Its arrival will mean a big investment in construction, jobs, and capital. The property sits just inside the city of Lorain, so it won’t kick in any tax money to the city of Amherst — but it’s within the bounds of the Amherst school district, which will benefit.

We’ll be watching the store’s impact on surrounding property values, uptown traffic, and nearby competing businesses, anxious to see whether Meijer acts as a magnet for more development.

Meijer’s expansion signals an interesting time in retail. As smaller, nimble department stores take root, old retail models are being crushed and left in the dirt.

Meijer’s rise is enabled by Kmart’s fall. The Blue Light Special store has closed half its locations since 2005 and Warren, Ohio, is home to its last “super center.” You won’t find any Kmarts in Lorain County, though a few remain in nearby Cuyahoga.

Kmart is owned by Sears Holdings, which is in a death spiral.
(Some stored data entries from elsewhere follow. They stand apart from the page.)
(* ===== verification/Store.v ===== *)
(** * The SQL state store: tables, transactions and run completion

    Models the shared transactional driver
    ([internal/state/sqlcompletion/completion.go]) and the SQLite store's run
    and thread statements ([internal/state/sqlite/sqlite.go],
    [internal/state/sqlite/admission_create.go]) over a relational state: each
    SQL statement is a function on the tables.

    A statement may fail ([fail n] for the n-th statement of a transaction);
    then the transaction rolls back.  A commit may fail before it is durable, or
    be durable while its acknowledgement is lost.

    Columns hold decoded documents: a metadata column holds what
    [json.Unmarshal] gives for it, so an [int64] written to it comes back as a
    [float64]; a values column keeps number tokens ([jsonvalue.Unmarshal]). *)

From S2P Require Import Prelude GoAny Completion.
From Stdlib.Init Require Byte.
Local Open Scope string_scope.
Local Open Scope Z_scope.

(** ** Request context ([internal/tenant/tenant.go]) *)

Definition DefaultTenant : string := "default".

Record ctx := mkCtx { ctx_value : option string; ctx_system : bool }.

Definition background : ctx := mkCtx None false.

Definition FromContext (c : ctx) : string :=
  match ctx_value c with
  | Some v => if String.eqb v "" then DefaultTenant else v
  | None => DefaultTenant
  end.

Definition WithContext (c : ctx) (tenantID : string) : ctx :=
  if String.eqb tenantID "" then c else mkCtx (Some tenantID) (ctx_system c).

Definition SystemContext (c : ctx) : ctx := mkCtx (ctx_value c) true.

Definition IsSystem (c : ctx) : bool := ctx_system c.

(** [WHERE ... AND tenant_id = ?] unless the context is the system's. *)
Definition visible (c : ctx) (tenant : string) : bool :=
  IsSystem c || String.eqb tenant (FromContext c).

(** ** Tables *)

Inductive column :=
| ColEmpty                       (* NULL or empty text *)
| ColInvalid                     (* not a JSON object *)
| ColNull                        (* the document null *)
| ColObj (m : gmap string any).

(** The columns fixed when a run is created. *)
Record run_spec := mkSpec {
  s_input : string;
  s_config : string;
  s_parent : option string;
  s_root : option string;
  s_depth : Z
}.

Record run_row := mkRun {
  r_tenant : string;
  r_thread : string;
  r_agent : string;
  r_status : string;
  r_meta : column;
  r_output : column;
  r_error : string;
  r_created : Z;
  r_updated : Z;
  r_spec : run_spec
}.

Record thread_row := mkThread {
  t_tenant : string;
  t_status : string;
  t_values : column;
  t_version : Z;
  t_updated : Z;
  t_meta : column;
  t_created : Z
}.

(** The checkpoint columns that only [SaveCheckpoint] fills. *)
Record ckpt_docs := mkDocs {
  d_metadata : any;
  d_next : any;
  d_tasks : any;
  d_interrupts : any
}.

Record ckpt_row := mkCkpt {
  k_tenant : string;
  k_thread : string;
  k_ns : string;
  k_parent : option string;
  k_values : gmap string any;
  k_created : Z;
  k_docs : ckpt_docs
}.

Record opaque_row := mkOpaque {
  o_framework : string;
  o_data : list Byte.byte;
  o_version : Z;
  o_created : Z
}.

Record DB := mkDB {
  runs : gmap string run_row;         (* PRIMARY KEY run_id *)
  threads : gmap string thread_row;   (* PRIMARY KEY thread_id *)
  ckpts : gmap string ckpt_row;       (* PRIMARY KEY checkpoint_id *)
  (* PRIMARY KEY (tenant_id, thread_id, checkpoint_id) *)
  opaques : gmap (string * string * string) opaque_row
}.

Definition empty_db : DB := mkDB ∅ ∅ ∅ ∅.

Definition set_runs (f : gmap string run_row) (db : DB) : DB :=
  mkDB f (threads db) (ckpts db) (opaques db).
Definition set_threads (f : gmap string thread_row) (db : DB) : DB :=
  mkDB (runs db) f (ckpts db) (opaques db).
Definition set_ckpts (f : gmap string ckpt_row) (db : DB) : DB :=
  mkDB (runs db) (threads db) f (opaques db).
Definition set_opaques (f : gmap (string * string * string) opaque_row) (db : DB) : DB :=
  mkDB (runs db) (threads db) (ckpts db) f.

Definition ThreadStatusIdle : string := "idle".
Definition ThreadStatusBusy : string := "busy".
Definition ThreadStatusInterrupted : string := "interrupted".

(** [status IN ('pending','running')] *)
Definition active (status : string) : bool :=
  String.eqb status RunStatusPending || String.eqb status RunStatusRunning.

(** ** Errors *)

Inductive err :=
| EDriver                                   (* connection, statement or commit *)
| ENoRows                                   (* sql.ErrNoRows *)
| EDecode                                   (* json error on a column *)
| EValidate                                 (* Driver.ValidateValues *)
| EUnique                                   (* primary-key violation *)
| ENotFound (resource id : string)          (* state.ErrNotFound *)
| EConflict (resource id : string)          (* state.ErrConflict *)
| EAdmission (scope kind : string) (limit current : Z)
| EFence (reason : string)                  (* state.ErrRunCheckpointFence *)
| EOther (msg : string).

(** ** Transactions *)

Definition tx (A : Type) : Type := nat → DB → res err (A * nat * DB).

Definition tret {A} (a : A) : tx A := λ n db, Ok (a, n, db).
Definition terr {A} (e : err) : tx A := λ _ _, Err e.
Definition tbind {A B} (m : tx A) (k : A → tx B) : tx B :=
  λ n db, match m n db with
          | Ok (a, n', db') => k a n' db'
          | Err e => Err e
          end.

Notation "x <-- m ;; k" := (tbind m (λ x, k))
  (at level 100, m at next level, right associativity) : go_scope.
Notation "m ;;; k" := (tbind m (λ _, k))
  (at level 100, right associativity) : go_scope.
Local Open Scope go_scope.

Inductive commit_outcome := CommitOk | CommitFailed | CommitLost.

(** ** Decoding *)

(** [json.Marshal] then [json.Unmarshal] of one metadata value: the maps the
    store rewrites were themselves decoded by [json.Unmarshal], so the only Go
    integers in them are the generations it inserts. *)
Definition std_value (v : any) : any :=
  match v with
  | AInt64 z => AFloat (f64_of_Z z)
  | AInt z => AFloat (f64_of_Z z)
  | _ => v
  end.

Definition decode_meta (c : column) : res err (gmap string any) :=
  match c with
  | ColEmpty => Ok ∅
  | ColNull => Ok ∅
  | ColObj m => Ok m
  | ColInvalid => Err EDecode
  end.

Definition encode_meta (m : gmap string any) : column := ColObj (std_value <$> m).

Section driver.
(** [fail n]: the n-th statement of the transaction returns a driver error. *)
Variable fail : nat → bool.
(** [Driver.ValidateValues] (nil: always true). *)
Variable validate : gmap string any → bool.
(** The order of [created_at] in its stored representation. *)
Variable ts_le : Z → Z → bool.

Definition stmt {A} (f : DB → res err (A * DB)) : tx A :=
  λ n db, if fail n then Err EDriver
          else match f db with
               | Ok (a, db') => Ok (a, S n, db')
               | Err e => Err e
               end.

(** The body runs after [Begin] (statement 0); [commit a] says whether the
    caller commits.  Anything else rolls back. *)
Definition run_tx {A} (co : commit_outcome) (body : tx A) (commit : A → bool) (db : DB)
    : DB * res err A :=
  if fail 0%nat then (db, Err EDriver)
  else match body 1%nat db with
       | Err e => (db, Err e)
       | Ok (a, _, db') =>
           if commit a then
             match co with
             | CommitOk => (db', Ok a)
             | CommitFailed => (db, Err EDriver)
             | CommitLost => (db', Err EDriver)
             end
           else (db, Ok a)
       end.

(** [SELECT tenant_id, thread_id, status, metadata FROM runs WHERE run_id = ?] *)
Definition load (c : ctx) (runID : string) : tx (string * string * string * gmap string any) :=
  stmt (λ db,
    match runs db !! runID with
    | Some r => if visible c (r_tenant r) then
                  match decode_meta (r_meta r) with
                  | Ok m => Ok ((r_tenant r, r_thread r, r_status r, m), db)
                  | Err e => Err e
                  end
                else Err ENoRows
    | None => Err ENoRows
    end).

(** [UPDATE runs SET ... WHERE run_id = ? AND tenant_id = ?] *)
Definition update_run (runID tid : string) (f : run_row → run_row) : tx unit :=
  stmt (λ db,
    match runs db !! runID with
    | Some r => if String.eqb (r_tenant r) tid
                then Ok (tt, set_runs (<[runID := f r]> (runs db)) db)
                else Ok (tt, db)
    | None => Ok (tt, db)
    end).

Definition update_thread (threadID tid : string) (cond : thread_row → bool)
    (f : thread_row → thread_row) : tx unit :=
  stmt (λ db,
    match threads db !! threadID with
    | Some t => if String.eqb (t_tenant t) tid && cond t
                then Ok (tt, set_threads (<[threadID := f t]> (threads db)) db)
                else Ok (tt, db)
    | None => Ok (tt, db)
    end).

(** [SELECT ... FROM threads WHERE thread_id = ? AND tenant_id = ?] *)
Definition select_thread (threadID tid : string) : tx thread_row :=
  stmt (λ db,
    match threads db !! threadID with
    | Some t => if String.eqb (t_tenant t) tid then Ok (t, db) else Err ENoRows
    | None => Err ENoRows
    end).

(** [ORDER BY created_at DESC LIMIT 1]; SQL leaves ties open. *)
Definition newer (a b : string * ckpt_row) : string * ckpt_row :=
  if ts_le (k_created (snd a)) (k_created (snd b)) then b else a.

Definition latest_ckpt (threadID tid : string) (m : gmap string ckpt_row) : option string :=
  let rows := map_to_list (filter (λ kr, k_thread kr.2 = threadID ∧ k_tenant kr.2 = tid) m) in
  match rows with
  | [] => None
  | r :: rs => Some (foldl newer r rs).1
  end.

Definition select_parent (threadID tid : string) : tx (option string) :=
  stmt (λ db, Ok (latest_ckpt threadID tid (ckpts db), db)).

Definition insert_ckpt (id : string) (k : ckpt_row) : tx unit :=
  stmt (λ db,
    match ckpts db !! id with
    | Some _ => Err EUnique
    | None => Ok (tt, set_ckpts (<[id := k]> (ckpts db)) db)
    end).

(** [SELECT COUNT( * ) FROM runs WHERE ... status IN ('pending','running') ...] *)
Definition count_runs (p : string → run_row → bool) (m : gmap string run_row) : Z :=
  Z.of_nat (size (filter (λ kr, p kr.1 kr.2 = true) m)).

Definition others_active (threadID tid runID : string) (m : gmap string run_row) : Z :=
  count_runs (λ id r, String.eqb (r_thread r) threadID && String.eqb (r_tenant r) tid
                      && active (r_status r) && negb (String.eqb id runID)) m.

Definition select_active (threadID tid runID : string) : tx Z :=
  stmt (λ db, Ok (others_active threadID tid runID (runs db), db)).

(** ** [Driver.BeginRunAttempt] *)

Definition begun_run (now generation : Z) (meta : gmap string any) (r : run_row) : run_row :=
  mkRun (r_tenant r) (r_thread r) (r_agent r) RunStatusRunning
    (encode_meta (<[AttemptGenerationKey := AInt64 generation]> meta))
    (r_output r) (r_error r) (r_created r) now (r_spec r).

Definition begin_attempt_body (now : Z) (c : ctx) (runID : string) (generation : Z) : tx bool :=
  l <-- load c runID ;;
  let '(tid, _, st, meta) := l in
  if TerminalRunStatus st || (generation <? MetadataGeneration meta AttemptGenerationKey)
  then tret false
  else
    update_run runID tid (begun_run now generation meta) ;;;
    tret true.

Definition BeginRunAttempt (co : commit_outcome) (now : Z) (c : ctx) (runID : string)
    (generation : Z) (db : DB) : DB * res err bool :=
  run_tx co (begin_attempt_body now c runID generation) id db.

(** ** [Driver.CompleteRunInTx] *)

(** Marshalling the output and its validation. *)
Definition check_values (v : gmap string any) : tx unit :=
  if validate v then tret tt else terr EValidate.

Definition decode_values (c : column) : res err (gmap string any) := decode_meta c.

(** [for k, v := range c.Values { merged[k] = v }] *)
Definition merge_values (vals old : gmap string any) : gmap string any := vals ∪ old.

(** [metadata] is the empty object, the other documents empty arrays. *)
Definition completion_docs : ckpt_docs := mkDocs (AMap []) (AArr []) (AArr []) (AArr []).

(** The conversation-history writes: merged values, version bump, checkpoint. *)
Definition write_thread_values (now : Z) (tid threadID runID : string) (vals : gmap string any)
  : tx unit :=
  t <-- select_thread threadID tid ;;
  match decode_values (t_values t) with
  | Err e => terr e
  | Ok old =>
      let merged := merge_values vals old in
      check_values merged ;;;
      update_thread threadID tid (λ _, true) (λ t,
        mkThread (t_tenant t) (t_status t) (ColObj merged) (t_version t + 1) now (t_meta t) (t_created t)) ;;;
      parent <-- select_parent threadID tid ;;
      insert_ckpt ("completion:" +:+ runID) (mkCkpt tid threadID "" parent merged now completion_docs)
  end.

(** [output] stays NULL without values. *)
Definition output_column (c : RunCompletion) : column :=
  match CValues c with Some v => ColObj v | None => ColEmpty end.

Definition release_status (c : RunCompletion) : string :=
  if String.eqb (CStatus c) RunStatusInterrupted then ThreadStatusInterrupted else ThreadStatusIdle.

(** The run's terminal row, then the thread's release under its lock. *)
Definition write_terminal (now : Z) (tid threadID : string) (c : RunCompletion)
    (meta : gmap string any) : tx unit :=
  let rawMeta := encode_meta (<[CompletionGenerationKey := AInt64 (CGeneration c)]> meta) in
  update_run (CRunID c) tid (λ r,
    mkRun (r_tenant r) (r_thread r) (r_agent r) (CStatus c) rawMeta (output_column c) (CError c)
      (r_created r) now (r_spec r)) ;;;
  select_thread threadID tid ;;;
  n <-- select_active threadID tid (CRunID c) ;;
  if n =? 0 then
    update_thread threadID tid (λ t, String.eqb (t_status t) ThreadStatusBusy) (λ t,
      mkThread (t_tenant t) (release_status c) (t_values t) (t_version t) now (t_meta t) (t_created t))
  else tret tt.

Definition CompleteRunInTx (now : Z) (x : ctx) (c0 : RunCompletion) : tx CompletionResult :=
  l <-- load x (CRunID c0) ;;
  let '(tid, threadID, st, meta) := l in
  let c := ResolveCompletion meta c0 in
  let result := CheckCompletion meta st c in
  if negb (Applied result) then tret result
  else
    match CValues c with
    | Some v =>
        check_values v ;;;
        if negb (CancelCurrentAttempt c) then write_thread_values now tid threadID (CRunID c) v
        else tret tt
    | None => tret tt
    end ;;;
    write_terminal now tid threadID c meta ;;;
    tret result.

Definition CompleteRun (co : commit_outcome) (now : Z) (x : ctx) (c : RunCompletion) (db : DB)
  : DB * res err CompletionResult :=
  run_tx co (CompleteRunInTx now x c) Applied db.

End driver.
Sears Hardware on Cooper Foster has been replaced by a Planet Fitness and the parent company shut down more than 150 stores in the first quarter of 2017. Now Sears at Midway Mall in Elyria will close as the company shutters 72 more locations in an attempt to cut operating expenses by $1 billion this year.

The mall itself is up for sale and could soon have a new owner. It’s been hit in recent years by the closure of two major anchors, Macy’s and Dillard’s.

Best Buy and J.C. Penney remain there. Analysts say the first could find relief from the demise of its competitors, though online retailers such as Amazon have taken a heavy toll on profits. The second is in crisis mode, announcing 138 store closings in March as part of a plan to save $200 million per year and pay down its $4 billion in debt.

These kinds of mass closings aren’t unprecedented.

I recently chatted with Tom Hutson, the publisher of the Lorain County Community Newspapers, about the many department stores and big boxes that have flown too close to the sun. It didn’t take long to cobble together a short list of big names that went defunct: Montgomery Ward, Ames, Circuit City, Woolworth’s, Borders, Bradlees, Higbee’s, Value City, Newberry’s, Lazarus, May Company.

What’s notable about today’s declines is the sheer scope, Hutson said.

Look at Sears. Aside from the Internet, Richard Warren Sears and Alvah Roebuck engineered the most significant revolution in retail history, taking a small watch company and turning it into a mail-order catalog service that completely replaced the general store model.

The catalog debuted in 1888 and within two decades consumers anywhere in the country could buy anything from hammers to cars from the 500-page volume. You could even buy an entire kit house — materials for a two-story Maytown model could be bought as cheaply as $753, according to an ad from just after the turn of the 20th century.

Sears department stores started springing up everywhere in the 1920s. Brick-and-mortar sales outpaced catalog sales in the 1930s and business boomed after World War II as America chased the suburban dream.

Business started to sour in the 1980s amid competition and Wal-Mart surpassed Sears in 1990 as the world’s largest retailer. Now Wal-Mart is fighting back Internet competition — barely — with sales rising 1.4 percent in the first quarter and profits falling by almost as much.

Meanwhile, other brick-and-mortar retailers are crashing and burning. Last week, Hudson Bay, which owns Saks Fifth Avenue and Lord & Taylor, said it will cut 2,000 jobs.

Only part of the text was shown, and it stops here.